Ah, padahal itu sudah pernah kulakukan sebelumnya. Dua kali malah. Ah, daripada bingung, aku pun memilih menjalaninya saja hari ini. Sebuah hadiah kecil untuk diriku sendiri. Aku memilih celana pendek baru dan sepatu biru bergaris merah yang mengingatkanku pada bendera Spanyol.

Namun, pagi itu, sesuatu yang berbeda terjadi. Ketika aku keluar rumah, Ana melihatku dan bertanya, “Celana itu lagi? Apa tidak ada yang lain?” tanyanya. Sebuah lontaran pertanyaan yang percuma saja, karena aku pun segera berlalu meninggalkan tatapan tajam Ana. Sebuah tatapan yang akan kudapati lagi ketika aku pulang membeli sebuah meja kayu kecil lagi.

“Ah, aku sepertinya sudah tahu apa yang akan terjadi.”

Aku mengangguk dengan tenang, namun ada sesuatu yang mengganjal. Kenapa aku merasa begitu terobsesi dengan membeli meja dan celana yang sama. Tapi yang jelas, aku akan menghindari jalan di sebelah kiri itu. Karena rumah besar itu rupanya baru membeli sebuah Labrador Hitam yang galak.

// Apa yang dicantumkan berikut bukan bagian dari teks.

Lemma step_frame (a : Action) (g : World) :
  settings (step a g).2 = settings g
  /\ (metrics g <> None -> inmemMetrics (step a g).2 = inmemMetrics g)
  /\ (metrics g = None -> keen (step a g).2 = keen g).
Proof.
  destruct a as [r|i|d|]; [| |done|done].
  - rewrite step_Serve. cbn [snd]. unfold settings.
    destruct (serve_keeps r g) as (_ & -> & -> & -> & -> & ->).
    rewrite c_serve.
    destruct (cache.Get _ _ _); [done|]. by destruct (decide _).
  - cbn [step snd]. unfold run_goroutine.
    destruct (goroutines g !! i) as [t|]; [|done].
    destruct (run_task_frame t (with_goroutines (delete i (goroutines g)) g))
      as (H1 & _ & H3 & H4).
    split; [exact H1|]. split; [exact H3 | exact H4].
Qed.

Lemma run_frame (script : list Action) (g : World) :
  settings (run script g).2 = settings g
  /\ (metrics g <> None -> inmemMetrics (run script g).2 = inmemMetrics g)
  /\ (metrics g = None -> keen (run script g).2 = keen g).
Proof.
  revert g. induction script as [|a script IH]; intros g; [done|].
  rewrite run_snd.
  destruct (step_frame a g) as (Hs & Hr & Hk).
  destruct (IH (step a g).2) as (Hs' & Hr' & Hk').
  assert (Hm : metrics (step a g).2 = metrics g).
  { unfold settings in Hs. congruence. }
  rewrite Hm in Hr', Hk'.
  split; [congruence|]. split.
  - intros H. rewrite Hr' by done. by apply Hr.
  - intros H. rewrite Hk' by done. by apply Hk.
Qed.

(** X11: nothing a run does changes the settings made at startup: the
    environment label, the remote credentials, the database handle and the
    cache's default expiration and cleanup interval stay as they were.  So
    the logging strategy is fixed for the run: with remote credentials the
    in-process register is never written, without them the remote
    collector is never called. *)
Theorem settings_fixed (script : list Action) (g : World) :
  settings (run script g).2 = settings g
  /\ (metrics g <> None -> inmemMetrics (run script g).2 = inmemMetrics g)
  /\ (metrics g = None -> keen (run script g).2 = keen g).
Proof.
  destruct (run_frame script g) as (Hs & Hr & Hk).
  split; [exact Hs|]. split; [exact Hr | exact Hk].
Qed.

Lemma reads_alike_later (t t' : Z) (c1 c2 : cache.Cache) :
  t <= t' -> reads_alike t c1 c2 -> reads_alike t' c1 c2.
Proof.
  intros Ht [Hd H]. split; [done|]. intros t'' k Ht'. apply H. lia.
Qed.

Lemma reads_alike_Set_ (t : Z) (c1 c2 : cache.Cache) (k x : string) (d : Z) :
  reads_alike t c1 c2 ->
  reads_alike t (cache.Set_ c1 t k x d) (cache.Set_ c2 t k x d).
Proof.
  intros [Hd H]. split; [done|]. intros t' k' Ht'.
  destruct (decide (k = k')) as [<-|Hne].
  - by rewrite !Get_Set_, Hd.
  - rewrite !Get_Set_other by done. by apply H.
Qed.

Lemma serve_same_reads r g1 g2 :
  same_reads g1 g2 ->
  (serve r g1).1 = (serve r g2).1
  /\ same_reads (serve r g1).2 (serve r g2).2.
Proof.
  intros (Hdb & Hn & Hc).
  assert (Hget : cache.Get (c g1) (now g1) (CacheKey r)
                 = cache.Get (c g2) (now g2) (CacheKey r)).
  { rewrite <- Hn. apply Hc. lia. }
  unfold same_reads.
  destruct (serve_keeps r g1) as (-> & -> & _).
  destruct (serve_keeps r g2) as (-> & -> & _).
  rewrite !c_serve, !serve_spec, <- Hget, <- Hdb.
  destruct (cache.Get (c g1) (now g1) (CacheKey r)); [done|].
  destruct (decide _); [done|].
  split; [by destruct (Valid _)|].
  split; [done|]. split; [done|].
  rewrite <- Hn. by apply reads_alike_Set_.
Qed.

Lemma janitor_same_reads g1 g2 :
  same_reads g1 g2 -> same_reads (janitor g1) g2.
Proof.
  intros (Hdb & Hn & Hd & Hc). unfold same_reads, janitor.
  cbn [c db now with_c].
  split; [done|]. split; [done|]. split; [done|].
  intros t' k Ht'. rewrite Get_DeleteExpired_later by done. by apply Hc.
Qed.

Lemma run_goroutine_same_reads i g1 g2 :
  same_reads g1 g2 -> same_reads (run_goroutine i g1) (run_goroutine i g2).
Proof.
  unfold same_reads.
  pose proof (run_goroutine_view i g1) as H1.
  pose proof (run_goroutine_view i g2) as H2.
  unfold handler_view in *.
  injection H1 as -> -> ->. injection H2 as -> -> ->. done.
Qed.

Lemma tick_same_reads d g1 g2 :
  same_reads g1 g2 -> same_reads (tick d g1) (tick d g2).
Proof.
  intros (Hdb & Hn & Hc). unfold same_reads, tick. cbn [c db now with_now].
  split; [done|]. split; [lia|].
  eapply reads_alike_later; [|exact Hc]. lia.
Qed.

Lemma run_without_sweeps (script : list Action) :
  forall g1 g2 : World,
    same_reads g1 g2 ->
    (run script g1).1 = (run (without_sweeps script) g2).1.
Proof.
  induction script as [|a script IH]; intros g1 g2 H; [done|].
  destruct a as [r|i|d|].
  - change (without_sweeps (Serve r :: script))
      with (Serve r :: without_sweeps script).
    rewrite !run_cons, !step_Serve. cbn [fst snd].
    destruct (serve_same_reads r g1 g2 H) as [-> H'].
    f_equal. by apply IH.
  - change (without_sweeps (RunGoroutine i :: script))
      with (RunGoroutine i :: without_sweeps script).
    rewrite !run_cons. cbn [step fst snd app].
    by apply IH, run_goroutine_same_reads.
  - change (without_sweeps (Tick d :: script))
      with (Tick d :: without_sweeps script).
    rewrite !run_cons. cbn [step fst snd app].
    by apply IH, tick_same_reads.
  - change (without_sweeps (Sweep :: script)) with (without_sweeps script).
    rewrite run_cons. cbn [step fst snd app].
    by apply IH, janitor_same_reads.
Qed.

(** X12: the janitor cannot be observed through the responses: a run and
    the same run without its sweeps, or with its sweeps at other points,
    answer every request alike, since a sweep removes only what reads
    already pass over. *)
Theorem sweeps_unobservable (script1 script2 : list Action) (g : World) :
  without_sweeps script1 = without_sweeps script2 ->
  (run script1 g).1 = (run script2 g).1.
Proof.
  intros Hs.
  assert (H : same_reads g g) by (by split; [|split; [|split]]).
  rewrite (run_without_sweeps script1 g g H).
  rewrite (run_without_sweeps script2 g g H).
  by rewrite Hs.
Qed.
End Strategies.

(** ** Startup *)

Section StartupProperties.
Context `{G : Goiban} {S : GoStd} {K : Metrics} {Q : Sql}.

Lemma listen_exit port environment dbUrl g :
  (listen port environment dbUrl g).1.2 =
    match (Open "mysql" dbUrl).2 with
    | Some e => Fatal ("Error opening DB connection: " +:+ e)
    | None =>
        ListenAndServe (":" +:+ port)
          {| router :=
               {| routes :=
                    [("GET", "/validate/:iban", h_validationHandler);
                     ("GET", "/countries", h_countryCodeHandler);
                     ("GET", "/calculate/:countryCode/:bankCode/:accountNumber",
                      h_calculateIBAN);
                     ("GET",
                      "/v2/calculate/:countryCode/:bankCode/:accountNumber",
                      h_calculateAndValidateIBAN);
                     ("GET", "/metrics", h_inmemMetrics)];
                  NotFound :=
                    if decide (environment = "Live" \/ environment = "Test")
                    then Some "static" else None |};
             AllowedOrigins := ["*"];
             AllowedMethods := ["GET"] |}
    end
  /\ (listen port environment dbUrl g).2
     = with_db (Open "mysql" dbUrl).1 g.
Proof.
  unfold listen. destruct (Open "mysql" dbUrl) as [d [e|]]; done.
Qed.

(** X13: [main] reaches [http.ListenAndServe] exactly when it is given at
    least two arguments after the program name and [sql.Open] reports no
    error for the second; it then listens on [":" ++ port].  With fewer
    arguments it prints the usage line, touches nothing and returns; on an
    error of [sql.Open] it stops in [log.Fatalf] with the error in the
    message. *)
Theorem main_reaches_server (Args : list string) (g : World) :
  let exit := (main Args g).1.2 in
  ((exists addr handler, exit = ListenAndServe addr handler)
   <-> (3 <= length Args)%nat /\ (Open "mysql" (arg Args 2)).2 = None)
  /\ (forall addr handler, exit = ListenAndServe addr handler ->
        addr = ":" +:+ arg Args 1)
  /\ ((length Args < 3)%nat -> main Args g = ([usage], Returned, g))
  /\ (forall e, (3 <= length Args)%nat ->
        (Open "mysql" (arg Args 2)).2 = Some e ->
        exit = Fatal ("Error opening DB connection: " +:+ e)).
Proof.
  intros exit. subst exit. unfold main.
  destruct (Nat.ltb_spec (length Args) 3) as [Hlt|Hge].
  - cbn [fst snd]. split; [|split; [|split]].
    + split; [by intros (? & ? & ?)|]. intros [? _]. lia.
    + by intros ? ? ?.
    + done.
    + intros e ?. lia.
  - match goal with
    | |- context [listen ?p ?e ?u ?w] =>
        destruct (listen_exit p e u w) as [-> _]
    end.
    destruct ((Open "mysql" (arg Args 2)).2) as [e|].
    + split; [|split; [|split]].
      * split; [by intros (? & ? & ?)|]. by intros [_ ?].
      * by intros ? ? ?.
      * intros ?. lia.
      * by intros e' _ [= ->].
    + split; [|split; [|split]].
      * split; [done|]. intros _. eauto.
      * by intros ? ? [= <- _].
      * intros ?. lia.
      * by intros e' _ ?.
Qed.

Lemma serving_world (Args : list string) (k : Keen) (t : Z) (g : World) :
  serving Args k t = Some g ->
  (3 <= length Args)%nat
  /\ g = with_db (Open "mysql" (arg Args 2)).1
           (if (length Args <? 6)%nat
            then with_ENV "Test" (package_vars k t)
            else
              with_metrics
                (Some {| ProjectID := arg Args 4; WriteAPIKey := arg Args 5 |})
                (with_ENV (arg Args 3) (package_vars k t))).
Proof.
  unfold serving, main.
  destruct (Nat.ltb_spec (length Args) 3) as [Hlt|Hge]; [done|].
  match goal with
  | |- context [listen ?p ?e ?u ?w] =>
      pose proof (listen_exit p e u w) as [He Hw];
      destruct (listen p e u w) as [[out ex] g']
  end.
  cbn [fst snd] in He, Hw. subst g'.
  destruct ex; try done. by intros [= <-].
Qed.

Aku pernah terpaksa berlari kalang kabut dikejar anjing itu.

Tapi anehnya, aku mengalami itu ketika akan membeli meja kayu kecil di hari ulang tahunku. Padahal, hari itu haru akan kulalui sekarang. Dan sebelumnya, aku tak pernah tahu kalau rumah besar itu mempunyai anjing galak Labrador Hitam. Selama ini, rumah itu setengah danau yang tanpa suara. Penghuninya, sepasang suami istri yang anak-anaknya sudah meninggalkan rumah itu sejak beberapa tahun yang lalu.

Aku pun akan mengalami masa seperti itu. Pikirku dalam hati. Ah sudahlah, kini aku akan pergi ke tukang kayu dan membawa pulang sebuah meja kecil. Tapi kali ini aku merasa takut, kalau akan berakhir dengan bangun tidur di pagi hari.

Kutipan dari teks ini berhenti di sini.